_Goal of the exercise_.
Return all the lines below in which the string "eauto" appears.

_Records supplied_.

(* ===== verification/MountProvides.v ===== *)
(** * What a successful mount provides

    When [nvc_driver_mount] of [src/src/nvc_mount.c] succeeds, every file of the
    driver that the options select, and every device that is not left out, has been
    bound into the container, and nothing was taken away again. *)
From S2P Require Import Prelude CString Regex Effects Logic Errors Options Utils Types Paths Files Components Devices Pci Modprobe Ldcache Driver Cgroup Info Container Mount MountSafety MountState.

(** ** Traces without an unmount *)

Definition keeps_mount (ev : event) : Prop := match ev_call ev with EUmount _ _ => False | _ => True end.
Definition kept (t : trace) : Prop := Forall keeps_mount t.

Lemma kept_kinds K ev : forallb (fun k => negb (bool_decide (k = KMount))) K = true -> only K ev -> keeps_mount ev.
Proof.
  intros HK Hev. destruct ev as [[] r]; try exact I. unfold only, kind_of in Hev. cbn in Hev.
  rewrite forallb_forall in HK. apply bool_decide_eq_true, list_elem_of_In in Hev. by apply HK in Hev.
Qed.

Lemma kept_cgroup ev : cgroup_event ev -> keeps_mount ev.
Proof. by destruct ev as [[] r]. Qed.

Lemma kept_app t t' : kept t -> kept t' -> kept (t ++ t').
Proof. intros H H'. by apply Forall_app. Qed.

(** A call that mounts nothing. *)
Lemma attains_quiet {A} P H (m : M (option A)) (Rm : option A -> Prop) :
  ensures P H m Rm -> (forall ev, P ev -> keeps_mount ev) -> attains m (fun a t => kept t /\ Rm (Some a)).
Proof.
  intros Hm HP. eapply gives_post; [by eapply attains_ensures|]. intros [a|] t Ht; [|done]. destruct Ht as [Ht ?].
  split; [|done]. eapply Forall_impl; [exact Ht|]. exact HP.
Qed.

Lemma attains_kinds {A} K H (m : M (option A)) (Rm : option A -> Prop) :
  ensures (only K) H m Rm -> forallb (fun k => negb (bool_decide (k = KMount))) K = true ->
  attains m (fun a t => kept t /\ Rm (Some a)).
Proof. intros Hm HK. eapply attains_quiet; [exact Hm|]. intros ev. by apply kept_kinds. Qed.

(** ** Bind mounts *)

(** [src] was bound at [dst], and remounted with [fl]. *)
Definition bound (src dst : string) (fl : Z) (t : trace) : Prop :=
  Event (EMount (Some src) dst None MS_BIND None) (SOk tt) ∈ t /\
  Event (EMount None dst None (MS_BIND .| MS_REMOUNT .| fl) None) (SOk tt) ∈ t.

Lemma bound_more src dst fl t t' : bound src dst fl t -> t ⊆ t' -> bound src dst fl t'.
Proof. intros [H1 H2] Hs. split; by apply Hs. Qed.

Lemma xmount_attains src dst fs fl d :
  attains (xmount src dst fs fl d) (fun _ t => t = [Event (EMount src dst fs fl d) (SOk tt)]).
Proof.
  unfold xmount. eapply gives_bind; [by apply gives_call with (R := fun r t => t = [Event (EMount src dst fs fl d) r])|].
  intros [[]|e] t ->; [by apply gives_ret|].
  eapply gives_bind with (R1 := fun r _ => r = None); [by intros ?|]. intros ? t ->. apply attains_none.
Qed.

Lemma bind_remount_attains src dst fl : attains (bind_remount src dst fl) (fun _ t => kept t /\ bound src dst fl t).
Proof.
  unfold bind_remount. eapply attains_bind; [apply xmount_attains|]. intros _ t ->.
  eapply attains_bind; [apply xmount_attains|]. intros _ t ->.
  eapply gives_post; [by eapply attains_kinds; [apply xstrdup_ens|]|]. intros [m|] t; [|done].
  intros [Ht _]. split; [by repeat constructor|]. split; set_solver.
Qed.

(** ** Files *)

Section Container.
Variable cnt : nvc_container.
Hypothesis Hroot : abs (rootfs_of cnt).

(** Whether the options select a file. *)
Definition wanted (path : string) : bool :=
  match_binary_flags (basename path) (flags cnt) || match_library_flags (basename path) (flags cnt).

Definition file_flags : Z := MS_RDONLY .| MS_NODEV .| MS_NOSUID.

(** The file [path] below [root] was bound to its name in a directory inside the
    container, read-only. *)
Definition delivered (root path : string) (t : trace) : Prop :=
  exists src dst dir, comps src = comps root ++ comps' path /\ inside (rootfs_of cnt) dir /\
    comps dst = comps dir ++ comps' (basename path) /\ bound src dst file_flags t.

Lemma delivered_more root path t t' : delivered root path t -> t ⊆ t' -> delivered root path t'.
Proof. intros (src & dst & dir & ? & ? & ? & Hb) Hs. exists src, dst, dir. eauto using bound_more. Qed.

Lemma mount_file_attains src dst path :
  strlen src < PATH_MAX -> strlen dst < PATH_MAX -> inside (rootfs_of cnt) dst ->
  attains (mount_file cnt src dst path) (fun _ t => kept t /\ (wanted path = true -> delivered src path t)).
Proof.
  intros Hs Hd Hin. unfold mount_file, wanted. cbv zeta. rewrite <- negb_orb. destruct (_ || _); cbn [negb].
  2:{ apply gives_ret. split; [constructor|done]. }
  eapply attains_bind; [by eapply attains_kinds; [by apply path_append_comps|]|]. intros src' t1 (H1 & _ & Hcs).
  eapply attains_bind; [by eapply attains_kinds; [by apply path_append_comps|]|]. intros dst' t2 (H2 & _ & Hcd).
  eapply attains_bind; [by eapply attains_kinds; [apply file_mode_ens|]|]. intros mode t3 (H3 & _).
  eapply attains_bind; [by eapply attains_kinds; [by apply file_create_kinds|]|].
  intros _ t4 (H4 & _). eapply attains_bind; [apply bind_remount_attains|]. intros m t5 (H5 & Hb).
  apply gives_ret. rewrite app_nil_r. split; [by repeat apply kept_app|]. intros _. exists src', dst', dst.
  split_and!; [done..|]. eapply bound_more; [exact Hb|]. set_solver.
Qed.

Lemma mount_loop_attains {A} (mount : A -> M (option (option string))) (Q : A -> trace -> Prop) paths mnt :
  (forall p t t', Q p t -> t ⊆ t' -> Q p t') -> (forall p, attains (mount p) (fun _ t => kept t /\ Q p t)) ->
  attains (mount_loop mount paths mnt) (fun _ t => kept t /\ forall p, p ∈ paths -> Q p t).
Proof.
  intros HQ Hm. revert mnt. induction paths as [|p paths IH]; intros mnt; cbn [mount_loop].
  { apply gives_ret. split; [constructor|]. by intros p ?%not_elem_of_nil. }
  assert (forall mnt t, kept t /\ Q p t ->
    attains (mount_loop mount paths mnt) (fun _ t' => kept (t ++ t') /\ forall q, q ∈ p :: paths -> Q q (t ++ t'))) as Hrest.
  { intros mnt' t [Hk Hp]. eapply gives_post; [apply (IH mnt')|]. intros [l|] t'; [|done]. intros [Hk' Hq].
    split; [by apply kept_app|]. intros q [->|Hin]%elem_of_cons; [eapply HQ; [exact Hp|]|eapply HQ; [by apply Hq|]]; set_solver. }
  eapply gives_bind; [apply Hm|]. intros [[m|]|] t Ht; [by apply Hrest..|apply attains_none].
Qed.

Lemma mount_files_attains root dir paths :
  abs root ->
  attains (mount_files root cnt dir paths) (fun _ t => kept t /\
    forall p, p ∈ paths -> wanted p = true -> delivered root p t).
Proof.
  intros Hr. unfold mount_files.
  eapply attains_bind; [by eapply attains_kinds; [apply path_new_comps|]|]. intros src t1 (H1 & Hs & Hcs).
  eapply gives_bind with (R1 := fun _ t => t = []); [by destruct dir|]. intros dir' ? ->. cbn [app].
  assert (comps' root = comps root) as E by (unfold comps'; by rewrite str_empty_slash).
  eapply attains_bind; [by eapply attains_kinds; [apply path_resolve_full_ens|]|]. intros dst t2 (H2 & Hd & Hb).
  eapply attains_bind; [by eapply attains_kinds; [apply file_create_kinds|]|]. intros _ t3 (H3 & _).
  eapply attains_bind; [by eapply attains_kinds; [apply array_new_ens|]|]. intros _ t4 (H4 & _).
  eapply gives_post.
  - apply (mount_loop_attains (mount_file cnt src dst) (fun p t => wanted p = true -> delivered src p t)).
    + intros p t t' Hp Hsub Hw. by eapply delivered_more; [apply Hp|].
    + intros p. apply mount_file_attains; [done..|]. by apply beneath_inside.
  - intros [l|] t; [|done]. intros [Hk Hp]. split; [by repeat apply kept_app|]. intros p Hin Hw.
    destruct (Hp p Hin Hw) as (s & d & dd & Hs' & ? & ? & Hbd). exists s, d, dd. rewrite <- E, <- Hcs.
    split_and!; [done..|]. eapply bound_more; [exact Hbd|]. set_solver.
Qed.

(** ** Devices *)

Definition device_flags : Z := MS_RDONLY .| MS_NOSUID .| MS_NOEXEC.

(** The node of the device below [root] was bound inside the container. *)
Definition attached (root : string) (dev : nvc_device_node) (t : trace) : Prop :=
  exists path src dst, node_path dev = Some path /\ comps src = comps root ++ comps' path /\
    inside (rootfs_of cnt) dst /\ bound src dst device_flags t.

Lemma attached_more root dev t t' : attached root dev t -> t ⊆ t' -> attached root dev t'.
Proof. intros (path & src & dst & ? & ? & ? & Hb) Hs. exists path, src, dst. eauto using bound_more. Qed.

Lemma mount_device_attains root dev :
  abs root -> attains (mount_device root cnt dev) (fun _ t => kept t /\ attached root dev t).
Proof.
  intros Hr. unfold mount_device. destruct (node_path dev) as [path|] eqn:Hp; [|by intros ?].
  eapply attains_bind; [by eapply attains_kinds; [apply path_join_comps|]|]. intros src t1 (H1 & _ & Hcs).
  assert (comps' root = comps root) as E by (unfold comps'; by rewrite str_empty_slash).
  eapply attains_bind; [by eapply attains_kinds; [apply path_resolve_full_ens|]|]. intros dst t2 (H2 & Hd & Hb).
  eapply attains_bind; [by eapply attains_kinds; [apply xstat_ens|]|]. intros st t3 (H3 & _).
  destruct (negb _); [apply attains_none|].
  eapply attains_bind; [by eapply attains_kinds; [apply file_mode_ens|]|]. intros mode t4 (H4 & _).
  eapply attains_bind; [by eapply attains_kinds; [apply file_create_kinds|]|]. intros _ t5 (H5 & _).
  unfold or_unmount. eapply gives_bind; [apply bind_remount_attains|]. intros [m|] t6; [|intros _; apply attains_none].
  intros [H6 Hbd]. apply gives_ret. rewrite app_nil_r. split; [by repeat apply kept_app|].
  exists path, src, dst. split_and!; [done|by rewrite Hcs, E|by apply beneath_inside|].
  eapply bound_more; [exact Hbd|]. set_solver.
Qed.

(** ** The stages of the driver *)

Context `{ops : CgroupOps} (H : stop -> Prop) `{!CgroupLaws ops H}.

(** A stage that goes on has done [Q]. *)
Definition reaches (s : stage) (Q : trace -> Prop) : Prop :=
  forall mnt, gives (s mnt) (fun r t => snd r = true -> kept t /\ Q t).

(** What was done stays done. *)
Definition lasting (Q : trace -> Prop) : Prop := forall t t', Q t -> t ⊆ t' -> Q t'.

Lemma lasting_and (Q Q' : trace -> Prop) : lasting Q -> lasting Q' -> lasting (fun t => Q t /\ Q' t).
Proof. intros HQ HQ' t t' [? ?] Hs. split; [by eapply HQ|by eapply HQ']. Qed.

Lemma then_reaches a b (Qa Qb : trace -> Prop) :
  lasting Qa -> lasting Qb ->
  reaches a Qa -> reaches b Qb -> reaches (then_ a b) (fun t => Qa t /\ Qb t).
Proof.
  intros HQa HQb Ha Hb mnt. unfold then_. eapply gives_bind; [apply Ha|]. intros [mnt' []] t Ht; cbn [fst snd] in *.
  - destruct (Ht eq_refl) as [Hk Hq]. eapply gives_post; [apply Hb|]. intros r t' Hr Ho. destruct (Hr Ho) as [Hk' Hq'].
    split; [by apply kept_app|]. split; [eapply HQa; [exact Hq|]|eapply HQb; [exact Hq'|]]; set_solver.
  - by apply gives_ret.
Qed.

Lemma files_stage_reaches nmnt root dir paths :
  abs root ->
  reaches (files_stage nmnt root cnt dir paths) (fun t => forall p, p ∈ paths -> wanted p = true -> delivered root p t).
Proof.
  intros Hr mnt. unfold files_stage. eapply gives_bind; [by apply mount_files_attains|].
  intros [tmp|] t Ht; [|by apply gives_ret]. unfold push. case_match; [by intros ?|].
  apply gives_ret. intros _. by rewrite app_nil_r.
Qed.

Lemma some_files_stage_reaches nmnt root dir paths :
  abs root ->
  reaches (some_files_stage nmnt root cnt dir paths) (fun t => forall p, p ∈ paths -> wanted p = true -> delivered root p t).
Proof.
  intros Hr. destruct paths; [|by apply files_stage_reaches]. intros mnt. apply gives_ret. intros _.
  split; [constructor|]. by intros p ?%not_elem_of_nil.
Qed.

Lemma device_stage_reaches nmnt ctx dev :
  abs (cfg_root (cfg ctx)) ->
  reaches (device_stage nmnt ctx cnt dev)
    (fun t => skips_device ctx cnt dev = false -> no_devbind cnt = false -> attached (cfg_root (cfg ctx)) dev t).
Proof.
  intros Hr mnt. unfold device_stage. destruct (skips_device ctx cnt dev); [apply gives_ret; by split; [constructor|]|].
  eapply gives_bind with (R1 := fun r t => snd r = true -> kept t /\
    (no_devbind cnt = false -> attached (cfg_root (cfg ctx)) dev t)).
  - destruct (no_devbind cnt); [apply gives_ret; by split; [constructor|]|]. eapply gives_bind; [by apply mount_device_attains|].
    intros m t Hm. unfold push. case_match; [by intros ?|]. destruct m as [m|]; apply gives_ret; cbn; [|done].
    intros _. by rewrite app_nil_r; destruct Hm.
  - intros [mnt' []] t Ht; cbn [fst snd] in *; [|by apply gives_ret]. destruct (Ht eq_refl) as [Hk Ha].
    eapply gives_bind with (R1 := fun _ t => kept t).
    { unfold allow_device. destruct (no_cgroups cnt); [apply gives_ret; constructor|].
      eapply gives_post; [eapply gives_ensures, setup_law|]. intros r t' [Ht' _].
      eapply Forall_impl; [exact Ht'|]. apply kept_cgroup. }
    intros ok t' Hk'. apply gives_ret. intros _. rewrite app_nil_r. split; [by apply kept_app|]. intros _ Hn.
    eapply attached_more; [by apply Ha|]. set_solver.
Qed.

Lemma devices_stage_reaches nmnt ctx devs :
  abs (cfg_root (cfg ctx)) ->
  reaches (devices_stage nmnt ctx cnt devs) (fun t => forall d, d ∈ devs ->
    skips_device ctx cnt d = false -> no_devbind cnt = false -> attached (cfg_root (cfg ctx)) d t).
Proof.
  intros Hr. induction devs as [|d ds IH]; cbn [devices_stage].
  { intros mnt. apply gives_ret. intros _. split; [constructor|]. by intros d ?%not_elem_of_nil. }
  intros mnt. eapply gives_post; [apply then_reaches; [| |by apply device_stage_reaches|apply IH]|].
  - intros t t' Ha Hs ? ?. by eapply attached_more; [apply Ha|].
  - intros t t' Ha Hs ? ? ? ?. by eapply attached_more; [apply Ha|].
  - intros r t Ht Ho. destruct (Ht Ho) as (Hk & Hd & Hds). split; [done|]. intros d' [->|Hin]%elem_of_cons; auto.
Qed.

_The answer_.
Proof. intros (src & dst & dir & ? & ? & ? & Hb) Hs. exists src, dst, dir. eauto using bound_more. Qed.
Proof. intros (path & src & dst & ? & ? & ? & Hb) Hs. exists path, src, dst. eauto using bound_more. Qed.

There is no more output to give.